* [Raw data]
(** C6. A consented dispatch is acknowledged, once and for all. The bytes an honest sender posts
    to the endpoint its route pins are admitted on first contact: the answer is one the
    sender takes for an acknowledgement of this staged digest, and the recipient's feed grows
    by the one event of the verified arrival. A sender that did not get the answer posts the
    same bytes again, after whatever the recipient's store did in between: it is acknowledged
    with the same answer, and beyond the clock nothing changes. *)
Theorem dispatch_acknowledged n wall now meanwhile rates slot d d1 r rates' slot' d2 :
  length (Receive.sl_response n) = Envelope.NONCE_LEN ->
  (Z.of_nat (length (encode (CoordEgress.acknowledgement received (CoordEgress.rt_root route) now))) <= aead_limit)%Z ->
  ready wall now (meanwhile d) d1 -> peer_known d fp = true ->
  StoreInbox.sighting d1 (sender_root, dispatch_receipt) = None ->
  handle s st n rq wall meanwhile rates slot d = (r, rates', slot', d2) ->
  (CoordEgress.carry route (Ok (rp_status r, rp_body r)) (StoreCoord.g_staged_digest staged) =
     CoordEgress.Acknowledged ("acknowledged by " +:+ CoordEgress.rt_root route) /\
   Receive.standing d2 = Receive.standing d1 /\
   StoreCoord.tbl_events d2 = StoreCoord.tbl_events d1 ++
     [StoreCoord.new_event s (Receive.sl_event n) Receive.COORD_EVENT_RECEIVED None (Receive.coord_received_detail received) now
        (StoreCoord.tbl_events d1)]) /\
  (forall cap n' wall' now' meanwhile' rates1 slot1 d3 d4,
     rtc (StoreReach.store_step s cap) d2 d4 -> ready wall' now' (meanwhile' d3) d4 -> peer_known d3 fp = true ->
     handle s st n' rq wall' meanwhile' rates1 slot1 d3 = (r, rates1, slot1, d4)).
Proof using All.
  intros Hn Hl Hr Hk Hs. destruct (handle_posted n wall meanwhile rates slot d now d1 Hr Hk) as (peer & _ & _ & ->).
  set (config := config_of st d1 fp peer). assert (Receive.required_extensions config = rs_required_extensions st) as He by done.
  assert (Receive.local_performer config = rs_local_performer st) as Hme by done.
  assert (Receive.interface_url config = rs_interface_url st) as Hu by done. clearbody config.
  pose proof (posted_first config d1 He Hs) as Hf. pose proof (Receive.first_contact_run s n config posted_request m now d1 Hf) as Hrun.
  unfold Receive.handle_accepted in Hrun. rewrite posted_envelope in Hrun.
  set (c := Receive.covered_of _) in Hrun.
  destruct (Receive.coord_effect s n config posted_request c env' (Profile.parts m) now d1 Hs) as (d' & E & Hst & Hev).
  assert (CoordEgress.verify env' (Profile.parts m) (Receive.peer posted_request) (root (Receive.local_performer config)) = Ok received)
    as Hv by (rewrite Hme, here; by apply CoordEgress.sent_verifies).
  unfold Receive.arrival_answer in E. unfold Receive.arrival_event in Hev. rewrite Hv in E, Hev. rewrite Hme, here in E.
  rewrite E in Hrun. rewrite Hrun. intros [= <- <- <- <-]. cbn [rp_status rp_body reply status body Receive.a2a_ok]. split.
  { split; [|done]. apply CoordEgress.carry_acknowledged. split; [done|]. eexists _, _. split; [done|].
    rewrite decode_encode. split; [done|]. apply CoordEgress.acknowledgement_digest. }
  intros cap n' wall' now' meanwhile' rates1 slot1 d3 d4 Hsteps Hr' Hk'.
  destruct (handle_posted n' wall' meanwhile' rates1 slot1 d3 now' d4 Hr' Hk') as (peer' & _ & _ & ->).
  set (config' := config_of st d4 fp peer'). assert (Receive.interface_url config' = rs_interface_url st) as Hu' by done.
  assert (Receive.required_extensions config' = rs_required_extensions st) as He' by done. clearbody config'.
  destruct (Receive.coord_recorded s n config posted_request c env' (Profile.parts m) now d1 _ d' Hs E) as (class & Hrec & Hrep).
  rewrite (Receive.replay_answer s n c b _ None class now n' config' posted_request m now' d4 Hn Hl); [cbn [Receive.a2a_ok body] in Hrep; by rewrite Hrep|..].
  - unfold Receive.recorded. eapply Receive.sighting_kept; [exact Hsteps|exact Hrec].
  - apply Hf.
  - apply posted_message.
  - done.
  - by apply posted_gates.
  - unfold c, Receive.covered_of. cbn. by rewrite Hu, Hu'.
Qed.
End exchange.

(** ** Witnesses *)

(** Twelve calls of one source within a second. *)
Definition sample_source : IpAddr := IpV6 (V6 0x2001 0xdb8 0 1 2 3 4 5).
Definition sample_calls : list (IpAddr * Z) := replicate 12 (sample_source, 1000%Z).

Lemma rate_limited_witness : exists log m, rate_run ∅ sample_calls = (log, m) /\
  admissions (rate_bucket sample_source) log = replicate 10 1000%Z /\ size m <= MAX_TRACKED.
Proof.
  destruct (rate_run ∅ sample_calls) as [log m] eqn:E. exists log, m. split; [reflexivity|].
  destruct (rate_limited sample_calls log m ltac:(vm_compute; repeat split; discriminate) ltac:(reflexivity) E) as [H _].
  split; [|exact H]. assert (log = (rate_run ∅ sample_calls).1) as -> by (rewrite E; reflexivity). vm_compute. reflexivity.
Defined.

Definition ToyIntro : IntroText := {| intro_bytes := fun _ => []; card_bytes := fun _ => None |}.

#[local] Existing Instances ToyHashes ToyHex ToyAead ToyEd25519 ToyBase64 ToyBase64Url ToyVariants ToyJwkText ToySchemas ToySyntax
  Evidence.ToySlice Daemon.ToyTimes Daemon.ToyTimeText Daemon.ToyContracts CoordEgress.ToyStruct CoordEgress.ToySend
  CoordEgress.struct_value Receive.ToyReceiveText Receive.ToyEnvelopes ToyIntro StorePeerResolver
  Introduction.sample_card_json Introduction.sample_header Introduce.sample_hello_codec Introduce.sample_material_codec
  Introduce.sample_instants Introduce.sample_sets.
#[local] Instance sample_canon : Canon Json := ToyCanon Json.
#[local] Instance sample_json : Codec Json := ToyCodec Json.
#[local] Instance sample_problems : Codec Problem := ToyCodec Problem.
#[local] Instance sample_covered : Codec CoveredValues := ToyCodec CoveredValues.
#[local] Instance sample_manifests : ToValue Evidence.ResultManifest := Proposal.ToyToValue Evidence.ResultManifest.
#[local] Instance sample_outcomes : ToValue Evidence.Outcome := Proposal.ToyToValue Evidence.Outcome.
#[local] Instance sample_envelopes : Codec Dsse.Envelope := ToyCodec Dsse.Envelope.
#[local] Instance sample_peers : Codec StorePeers.StoredPeer := ToyCodec StorePeers.StoredPeer.

(** Alice is a peer of Bob's. *)
Definition alice_key : Keys.PurposeVerifyingKey := Keys.verifying (Keys.from_seed Lifecycle.ContractProposal (as_bytes "seed")).

Definition d_known : Db :=
  StorePeers.after (StorePeers.commit_introduced_peer StorePeers.sample_store StorePeers.sample_nonce "root-a" 1 StorePeers.alice
    [("contract-proposal", Keys.v_verifying alice_key)] 11) StorePeers.d_imported.

Definition sample_state : ReceiveState :=
  mkReceiveState (mkIdentity "iss" "bob" "root-b") Dsse.required_extension_uris "https://b/a2a" None None.

Definition bad_response : HttpResponse * Db :=
  let b := Receive.sample_body [] in
  respond StorePeers.sample_store sample_state Receive.sample_seals (Some "cert-a") "POST" "application/a2a+json" (Some "1.0")
    (Some (Delivery.content_digest b)) Dsse.required_extension_uris b 50 d_known.

Lemma bad_response_status : status bad_response.1 = 422%Z.
Proof. vm_compute. reflexivity. Qed.

Lemma peer_attributed_witness : exists resp d', bad_response = (resp, d') /\ status resp = 422%Z /\
  exists root, Receive.attributed root (clocked 50 d_known) d'.
Proof.
  destruct bad_response as [resp d'] eqn:E. exists resp, d'. split; [reflexivity|]. pose proof bad_response_status as Hs. rewrite E in Hs.
  split; [exact Hs|]. unfold bad_response in E.
  destruct (peer_attributed StorePeers.sample_store sample_state Receive.sample_seals (Some "cert-a") "POST" "application/a2a+json" (Some "1.0")
    (Some (Delivery.content_digest (Receive.sample_body []))) Dsse.required_extension_uris (Receive.sample_body []) 50 d_known resp d' E)
    as [[H _]|(fp & pk & _ & _ & _ & _ & H)]; [exfalso; rewrite H in Hs; discriminate Hs|].
  exists (StorePeers.k_root_thumbprint pk). exact H.
Defined.

(** Alice's consented staging, as she posts it to Bob. *)
Definition sample_ref : string * string * string :=
  match CoordEgress.stage_reference (as_bytes "hello") "bob" "https://t/v1" with Ok x => x | Err _ => ("", "", "") end.

Definition sample_staged : StoreCoord.StagedContract :=
  StoreCoord.mkStaged sample_ref.1.1 sample_ref.1.2 "https://t/v1" "bob" sample_ref.2 5 "consented" 20.

Definition sample_route : CoordEgress.CoordRoute := CoordEgress.mkRoute "bob" "root-b" "https://b/a2a" "cert-b".

Definition sample_env : Json :=
  CoordEgress.envelope_value "https://t/v1" "bob" "root-b" "root-a" sample_ref.2 sample_ref.1.2 "consent-1".

Definition sample_bytes : bytes :=
  match CoordEgress.message_body (V := Json) sample_env (as_bytes "hello") "dispatch-1" sample_ref.1.1 with Ok b => b | Err _ => [] end.

Definition d_clock : Db := clocked 50 d_known.

Definition sample_exchange : Reply * Rates * Introduce.IntroConnState * Db :=
  handle StorePeers.sample_store sample_state Receive.sample_seals (posted "/a2a" sample_bytes "cert-a" sample_source None) 50 (fun d => d)
    ∅ Introduce.Fresh d_known.

Definition sample_arrival : CoordEgress.ReceivedDispatch :=
  CoordEgress.mkReceivedDispatch sample_ref.1.2 sample_ref.2 "https://t/v1" "bob" "root-a" "consent-1" 5.

Lemma ex_envelope : CoordEgress.envelope sample_staged sample_route "root-a" "consent-1" = Ok sample_env.
Proof. vm_compute; reflexivity. Qed.

Lemma ex_honest : CoordEgress.honest_staging sample_staged (as_bytes "hello").
Proof. vm_compute; reflexivity. Qed.

Lemma ex_label : CoordEgress.rt_label sample_route = StoreCoord.g_performer sample_staged.
Proof. vm_compute; reflexivity. Qed.

Lemma ex_body : CoordEgress.message_body (V := Json) sample_env (as_bytes "hello") "dispatch-1" (StoreCoord.g_stage_ref sample_staged) = Ok sample_bytes.
Proof. vm_compute; reflexivity. Qed.

Lemma ex_fits : (Z.of_nat (length sample_bytes) <=? MAX_RECEIVE_BODY)%Z = true.
Proof. vm_compute; reflexivity. Qed.

Lemma ex_carried : CoordEgress.carried (V := Json) sample_env sample_env sample_env.
Proof. split; reflexivity. Qed.

Lemma ex_request : CoordEgress.read_request sample_bytes =
  Some (CoordEgress.dispatch_message sample_env sample_env (as_bytes "hello") "dispatch-1" (StoreCoord.g_stage_ref sample_staged)).
Proof. vm_compute; reflexivity. Qed.

Lemma ex_conforms : CoordEgress.conforms sample_env = true.
Proof. vm_compute; reflexivity. Qed.

Lemma ex_known : peer_known d_known "cert-a" = true.
Proof. vm_compute; reflexivity. Qed.

Lemma ex_peer : pc_peer_id <$> resolve d_known "cert-a" = Some "root-a".
Proof. vm_compute; reflexivity. Qed.

Lemma ex_time : StoreMeta.trusted_now 50 d_known = Ok (50%Z, d_clock).
Proof. vm_compute; reflexivity. Qed.

Lemma ex_fresh : StoreInbox.sighting d_clock ("root-a", "dispatch-1") = None.
Proof. vm_compute; reflexivity. Qed.

Lemma ex_answer : (Z.of_nat (length (encode (CoordEgress.acknowledgement sample_arrival (CoordEgress.rt_root sample_route) 50))) <=? aead_limit)%Z = true.
Proof. vm_compute; reflexivity. Qed.

Lemma ex_ready : ready "root-a" "cert-a" 50 50 d_known d_clock.
Proof.
  split; [|exact ex_time]. pose proof ex_peer as H. destruct (resolve d_known "cert-a") as [peer|]; [|discriminate].
  exists peer. split; [reflexivity|]. by injection H.
Qed.

#[local] Instance sample_orders : Canon WorkOrder.WorkOrder := ToyCanon WorkOrder.WorkOrder.
#[local] Instance sample_issued : Codec WorkOrder.IssuedWorkOrder := ToyCodec WorkOrder.IssuedWorkOrder.
#[local] Instance sample_origins : Codec Broker.Origin := ToyCodec Broker.Origin.
#[local] Instance sample_configs : Codec Broker.ProcessorConfig := ToyCodec Broker.ProcessorConfig.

* [Your instructions]
Working from the records above, write out verbatim only the lines from the line containing "rewrite E in Hrun." through the line containing "rewrite decode_encode. split;".

* [Written solution]
  rewrite E in Hrun. rewrite Hrun. intros [= <- <- <- <-]. cbn [rp_status rp_body reply status body Receive.a2a_ok]. split.
  { split; [|done]. apply CoordEgress.carry_acknowledged. split; [done|]. eexists _, _. split; [done|].
    rewrite decode_encode. split; [done|]. apply CoordEgress.acknowledgement_digest. }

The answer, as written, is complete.